Multi-view pretraining outperforms larger datasets without multi-view, e.g., BABEL MV (44k samples) beats Posetics SV (142k samples) on cross-subject and cross-view splits (Tab. 3).
Same-domain classification on BABEL-60 improves top-1 accuracy by +5.6% and top-5 by +7.2% over best prior methods (Tab. 4).
Ablation shows that multi-view projection training adds +4.6% top-1 accuracy alone; orientation-aware network adds further +1.0-1.3% gains (Tab. 5).
Orientation-aware text prompts generated by GPT-3.5 improve motion-text embedding alignment and ZSCD accuracy with CLIP compared to simple class label texts (Fig. 3).
Model supports multi-view inference by averaging probabilities, further improving accuracy over single-view inference.
The approach can handle both seen and unseen actions across domains without fine-tuning on target domains.

Threat model

n/a — The paper focuses on robust human action recognition under domain and viewpoint shifts, rather than security threats or adversarial attackers. The assumed challenge is domain gap and unseen actions without access to target domain labels at test time.

Methodology — deep read

Threat model and assumptions: The adversary is not explicitly modeled as a security threat; instead, the scenario assumes unseen action classes and significant geometric domain shifts at test time, with no annotated data available for new domains. The model assumes access to multi-view motion sequences and text descriptions during training, but only single or multi-view motion without text at inference.
Data: Training uses 3D motion sequences from the BABEL dataset (44k samples) with SMPL body parameters. Virtual 2D views are rendered by projecting 3D skeleton joints into 12 uniformly spaced yaw angles mimicking multi-view camera settings, simulating occlusions by checking line-of-sight limb visibility. Text action descriptions are generated for each orientation using GPT-3.5 prompted templates to produce viewpoint-specific semantic descriptions. Test sets include NTU-RGB+D, NW-UCLA, RHM-HAR, and MCAD datasets, covering both lab-recorded and in-the-wild surveillance data. Data splits separate seen/unseen classes.
Architecture: The core model consists of:

A projection component that generates multi-view 2D skeleton sequences from a single 3D motion sequence at training.
An orientation-aware network utilizing a dual-branch multi-head cross-attention architecture. One branch conditions motion features on orientation queries, and the other conditions motion queries on orientation features. Orientation angles are encoded as high-dimensional positional encodings (L=192) derived from sine and cosine functions across multiple frequencies.
The motion encoder is a ProtoGCN spatio-temporal graph convolutional network extracting features from 2D skeletons.
Textual action descriptions enriched with orientation cues are encoded with CLIP text encoder. Descriptions are generated via LLM prompting.
A joint embedding space aligns motion and text features.

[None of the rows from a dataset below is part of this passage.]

(** The three feature-scaling blocks of lines 157-176, one after another. *)
Definition scaled (args : TrainArgs)
    (train_data val_data test_data : list datapoint)
    : list datapoint * list datapoint * list datapoint :=
  let r1 := scale_splits Features (features_scaling args)
              train_data val_data test_data in
  let r2 := scale_splits AtomDescriptors
              (atom_descriptor_scaling args
               && bool_decide (is_Some (atom_descriptors args)))
              r1.2.1.1 r1.2.1.2 r1.2.2 in
  let r3 := scale_splits BondFeatures
              (bond_feature_scaling args
               && bool_decide (0 < bond_features_size args))
              r2.2.1.1 r2.2.1.2 r2.2.2 in
  r3.2.

Lemma scaled_length args train_data val_data test_data :
  length (scaled args train_data val_data test_data).1.1 = length train_data
  /\ length (scaled args train_data val_data test_data).1.2 = length val_data
  /\ length (scaled args train_data val_data test_data).2 = length test_data.
Proof.
  unfold scaled. cbv zeta.
  pose proof (scale_splits_length Features (features_scaling args)
                train_data val_data test_data) as H1.
  destruct (scale_splits Features _ _ _ _) as [? [[t1 v1] e1]].
  cbn [fst snd] in *.
  pose proof (scale_splits_length AtomDescriptors
                (atom_descriptor_scaling args
                 && bool_decide (is_Some (atom_descriptors args)))
                t1 v1 e1) as H2.
  destruct (scale_splits AtomDescriptors _ _ _ _) as [? [[t2 v2] e2]].
  cbn [fst snd] in *.
  pose proof (scale_splits_length BondFeatures
                (bond_feature_scaling args
                 && bool_decide (0 < bond_features_size args))
                t2 v2 e2) as H3.
  destruct (scale_splits BondFeatures _ _ _ _) as [? [[t3 v3] e3]].
  cbn [fst snd] in *.
  destruct H1 as (?&?&?), H2 as (?&?&?), H3 as (?&?&?).
  repeat split; congruence.
Qed.

(** What lines 82-227 compute, collected: the arguments as updated, the
    three splits as scaled, and the scalers. *)
Definition with_class_sizes (args : TrainArgs) (train_data : list datapoint)
    : TrainArgs :=
  if decide (dataset_type args = "classification")
  then set_train_class_sizes args (get_class_sizes train_data false)
  else args.

Definition the_setup (args : TrainArgs) (data : list datapoint) : setup :=
  let sp := split args data in
  let args1 := with_class_sizes args sp.1.1 in
  let r1 := scale_splits Features (features_scaling args1)
              sp.1.1 sp.1.2 sp.2 in
  let r2 := scale_splits AtomDescriptors
              (atom_descriptor_scaling args1
               && bool_decide (is_Some (atom_descriptors args1)))
              r1.2.1.1 r1.2.1.2 r1.2.2 in
  let r3 := scale_splits BondFeatures
              (bond_feature_scaling args1
               && bool_decide (0 < bond_features_size args1))
              r2.2.1.1 r2.2.1.2 r2.2.2 in
  let args2 := set_train_data_size args1 (length r3.2.1.1) in
  let t := scale_targets args2 r3.2.1.1 r3.2.1.2 r3.2.2 in
  {| s_args := t.1.1; s_train_data := t.2.1.1; s_val_data := t.2.1.2;
     s_test_data := t.2.2;
     s_empty_test_set := bool_decide (length r3.2.2 = 0);
     s_scaler := t.1.2; s_features_scaler := r1.1;
     s_atom_descriptor_scaler := r2.1; s_bond_feature_scaler := r3.1 |}.

Definition initial_sum (s : setup) : ndarray :=
  if decide (dataset_type (s_args s) = "multiclass")
  then np_zeros [length (s_test_data s); num_tasks (s_args s);
                 multiclass_num_classes (s_args s)]
  else np_zeros [length (s_test_data s); num_tasks (s_args s)].

(** The effects of lines 42-155. *)
Definition prelude (args : TrainArgs) : list event :=
  (if neptune_logging args then [NeptuneInit; NeptuneAssign "parameters"]
   else [])
  ++ (if save_smiles_splits args then [SaveSmilesSplits] else []).

(** The files after lines 144-155. *)
Definition files_after_splits (args : TrainArgs) (data : list datapoint)
    (files : gmap string file) : gmap string file :=
  if save_smiles_splits args
  then write_smiles_splits (with_class_sizes args (split args data).1.1)
         (split args data).1.1 (split args data).1.2 (split args data).2 files
  else files.

Definition started (args : TrainArgs) (data : list datapoint) (w : world)
    (more : list event) : world :=
  {| fs := files_after_splits args data (fs w);
     trace := trace w ++ prelude args ++ more;
     torch_rng := manual_seed (pytorch_seed args) |}.

Lemma with_class_sizes_fields args train_data :
  let args1 := with_class_sizes args train_data in
  neptune_logging args1 = neptune_logging args
  /\ save_smiles_splits args1 = save_smiles_splits args
  /\ pytorch_seed args1 = pytorch_seed args.
Proof. unfold with_class_sizes. by destruct (decide _). Qed.

Lemma run_training_unfold args data w :
  run_training args data w =
  if decide (length (split args data).1.2 = 0)
  then (Raise (ValueError empty_validation_message), started args data w [])
  else
    bind (members_loop (the_setup args data)
            (seq 0 (ensemble_size (s_args (the_setup args data))))
            (initial_sum (the_setup args data), None))
         (finish (the_setup args data))
         (started args data w
            [SetCacheGraph
               (bool_decide
                  (length data <= cache_cutoff (s_args (the_setup args data))))]).
Proof.
  unfold run_training, the_setup, initial_sum, started, prelude,
    files_after_splits.
  destruct (split args data) as [[tr va] te]. cbn [fst snd].
  fold (with_class_sizes args tr).
  destruct (with_class_sizes_fields args tr) as (Hn & Hs & _).
  cbv zeta in Hn, Hs. rewrite Hs. clear Hn Hs.
  generalize (with_class_sizes args tr). intros args1.
  pose proof (scale_splits_length Features (features_scaling args1) tr va te)
    as H1.
  destruct (scale_splits Features _ _ _ _) as [? [[t1 v1] e1]].
  cbn [fst snd] in *.
  pose proof (scale_splits_length AtomDescriptors
                (atom_descriptor_scaling args1
                 && bool_decide (is_Some (atom_descriptors args1)))
                t1 v1 e1) as H2.
  destruct (scale_splits AtomDescriptors _ _ _ _) as [? [[t2 v2] e2]].
  cbn [fst snd] in *.
  pose proof (scale_splits_length BondFeatures
                (bond_feature_scaling args1
                 && bool_decide (0 < bond_features_size args1))
                t2 v2 e2) as H3.
  destruct (scale_splits BondFeatures _ _ _ _) as [? [[t3 v3] e3]].
  cbn [fst snd] in *.
  destruct H1 as (_&H1&_), H2 as (_&H2&_), H3 as (_&H3&_).
  assert (length v3 = length va) as Hv by congruence.
  clear H1 H2 H3.
  destruct (scale_targets _ t3 v3 e3) as [[a0 sc0] [[t4 v4] e4]].
  cbn [fst snd s_args s_test_data].
  rewrite length_fmap.
  unfold bind, when, emit, set_rng, lift, ret, do_save_smiles_splits.
  destruct (neptune_logging args), (save_smiles_splits args);
    cbn [fs trace torch_rng];
    (destruct (decide (length v3 = 0)), (decide (length va = 0));
     try congruence; cbn [fs trace torch_rng];
     rewrite <- ?app_assoc, ?app_nil_r; cbn [app]; reflexivity).
Qed.

(** C2: when the validation split is empty (lines 183-186), [run_training]
    raises the ValueError about the empty validation split (the spec's
    ConfigurationError), and nothing of the ensemble loop has happened:
    no directory made, no model built, saved, trained, validated or
    loaded. The only files written by then are those of
    [save_smiles_splits] (lines 144-155, when [args.save_smiles_splits]
    is set); without it no file has been written. *)
Theorem empty_validation_raises_before_any_model args data w :
  (split args data).1.2 = [] ->
  exists w',
    run_training args data w
      = (Raise (ValueError empty_validation_message), w')
    /\ fs w' = files_after_splits args data (fs w)
    /\ (save_smiles_splits args = false -> fs w' = fs w)
    /\ exists pre, trace w' = trace w ++ pre
                   /\ Forall (fun e => model_event e = false) pre.
Proof.
  intros Hval. rewrite run_training_unfold, Hval. cbn [length].
  destruct (decide (0 = 0)) as [_|]; [|done].
  eexists. split; [reflexivity|]. split; [reflexivity|]. split.
  { intros Hs. cbn [started fs]. unfold files_after_splits. by rewrite Hs. }
  exists (prelude args ++ []). split; [reflexivity|].
  unfold prelude.
  destruct (neptune_logging args), (save_smiles_splits args);
    repeat constructor.
Qed.

(** X2: line 56 reseeds torch's generator from [args.pytorch_seed], so
    what a run returns, writes and does is the same whatever the state
    of the generator was when [run_training] was called. *)
Theorem run_training_reseeds_generator args data w r :
  run_training args data {| fs := fs w; trace := trace w; torch_rng := r |}
  = run_training args data w.
Proof. by rewrite !run_training_unfold. Qed.

(** *** Comparing scores: binary64 [<] and [>] *)

Lemma SFcompare_refl x : x <> S754_nan -> SFcompare x x = Some Eq.
Proof.
  destruct x as [s|s| |s m e]; cbn; try done; intros _.
  - by destruct s.
  - by destruct s; rewrite Z.compare_refl, Pos.compare_cont_refl.
Qed.

Lemma SFcompare_Eq_sym x y : SFcompare x y = Some Eq -> SFcompare y x = Some Eq.
Proof.
  destruct x as [s|s| |s m e], y as [s'|s'| |s' m' e']; cbn; try done;
    try (by destruct s); try (by destruct s'); try (by destruct s, s').
  destruct s, s'; try done.
  - destruct (Z.compare_spec e e') as [->| |]; try done.
    rewrite Z.compare_refl.
    destruct (Pos.compare_cont Eq m m') eqn:Hm; try done.
    apply Pos.compare_eq in Hm as ->. by rewrite Pos.compare_cont_refl.
  - destruct (Z.compare_spec e e') as [->| |]; try done.
    rewrite Z.compare_refl.
    destruct (Pos.compare_cont Eq m m') eqn:Hm; try done.
    apply Pos.compare_eq in Hm as ->. by rewrite Pos.compare_cont_refl.
Qed.

Lemma float_eqb_not_ltb x y :
  PrimFloat.eqb x y = true ->
  PrimFloat.ltb x y = false /\ PrimFloat.ltb y x = false.
Proof.
  rewrite FloatAxioms.eqb_spec, !FloatAxioms.ltb_spec. unfold SFeqb, SFltb.
  destruct (SFcompare (Prim2SF x) (Prim2SF y)) as [[]|] eqn:Hc; try done.
  intros _. by rewrite (SFcompare_Eq_sym _ _ Hc).
Qed.

Lemma float_is_nan x : is_nan x = true -> Prim2SF x = S754_nan.
Proof.
  unfold is_nan. rewrite FloatAxioms.eqb_spec. unfold SFeqb.
  intros H. destruct (Prim2SF x) as [s|s| |s m e] eqn:Hx; [| |done|].
  all: by rewrite SFcompare_refl in H.
Qed.

Lemma float_nan_not_ltb x y :
  is_nan x = true ->
  PrimFloat.ltb x y = false /\ PrimFloat.ltb y x = false.
Proof.
  intros H%float_is_nan. rewrite !FloatAxioms.ltb_spec, H. unfold SFltb.
  cbn. by destruct (Prim2SF y).
Qed.

Lemma float_finite_between x :
  is_finite x = true ->
  PrimFloat.ltb x infinity = true /\ PrimFloat.ltb neg_infinity x = true.
Proof.
  unfold is_finite, is_nan, is_infinity.
  rewrite !FloatAxioms.eqb_spec, !FloatAxioms.ltb_spec, FloatAxioms.abs_spec.
  change (Prim2SF infinity) with (S754_infinity false).
  change (Prim2SF neg_infinity) with (S754_infinity true).
  unfold SFeqb, SFltb.
  destruct (Prim2SF x) as [s|s| |s m e]; try destruct s; cbn; try done.
Qed.

(** X3: the test of line 366 is strict in both directions. A score equal
    to the best one so far ([==], so also [0.0] against [-0.0]) is no
    improvement, whichever way the metric is optimised, and neither is a
    nan score or any score against a nan best. *)
Theorem tie_or_nan_is_no_improvement args mean_val_score best_score :
  PrimFloat.eqb mean_val_score best_score = true
  \/ is_nan mean_val_score = true \/ is_nan best_score = true ->
  improved args mean_val_score best_score = false.
Proof.
  intros H. unfold improved.
  assert (PrimFloat.ltb mean_val_score best_score = false
          /\ PrimFloat.ltb best_score mean_val_score = false) as [-> ->].
  { destruct H as [H|[H|H]].
    - by apply float_eqb_not_ltb.
    - by apply float_nan_not_ltb.
    - by apply and_comm, float_nan_not_ltb. }
  by destruct (minimize_score args).
Qed.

Training regime: The joint training minimizes a weighted combination of contrastive loss (pulling together matching text-motion pairs and pushing apart mismatches) and cross-entropy classification loss on motion features. Batch size is 16, Adam optimizer with initial learning rate 0.001 decaying at epoch 30. Positive and negative pairs constructed by concatenation. Multi-view projections and additive noise augment training. Training takes ~12 hours on NVIDIA A5000.
Evaluation protocol: Metrics reported mainly top-1 and top-5 accuracy on standard splits separating seen and unseen classes for zero-shot learning (ZSL) and zero-shot cross-domain (ZSCD) experiments. Baselines include CADA-VAE, JPoSE, ReViSE, DeViSE, PURLS, Neuron, and ViA among others. Ablation studies analyze contribution of projection, orientation-aware modules, and text prompts. Inference on multi-view sequences averages output probabilities. No distribution shift robustness testing beyond evaluated datasets mentioned.
Reproducibility: Code and pretrained weights are publicly released. Datasets are standard in HAR community. Synthetic projection code and LLM prompting details are sufficiently described for reproduction.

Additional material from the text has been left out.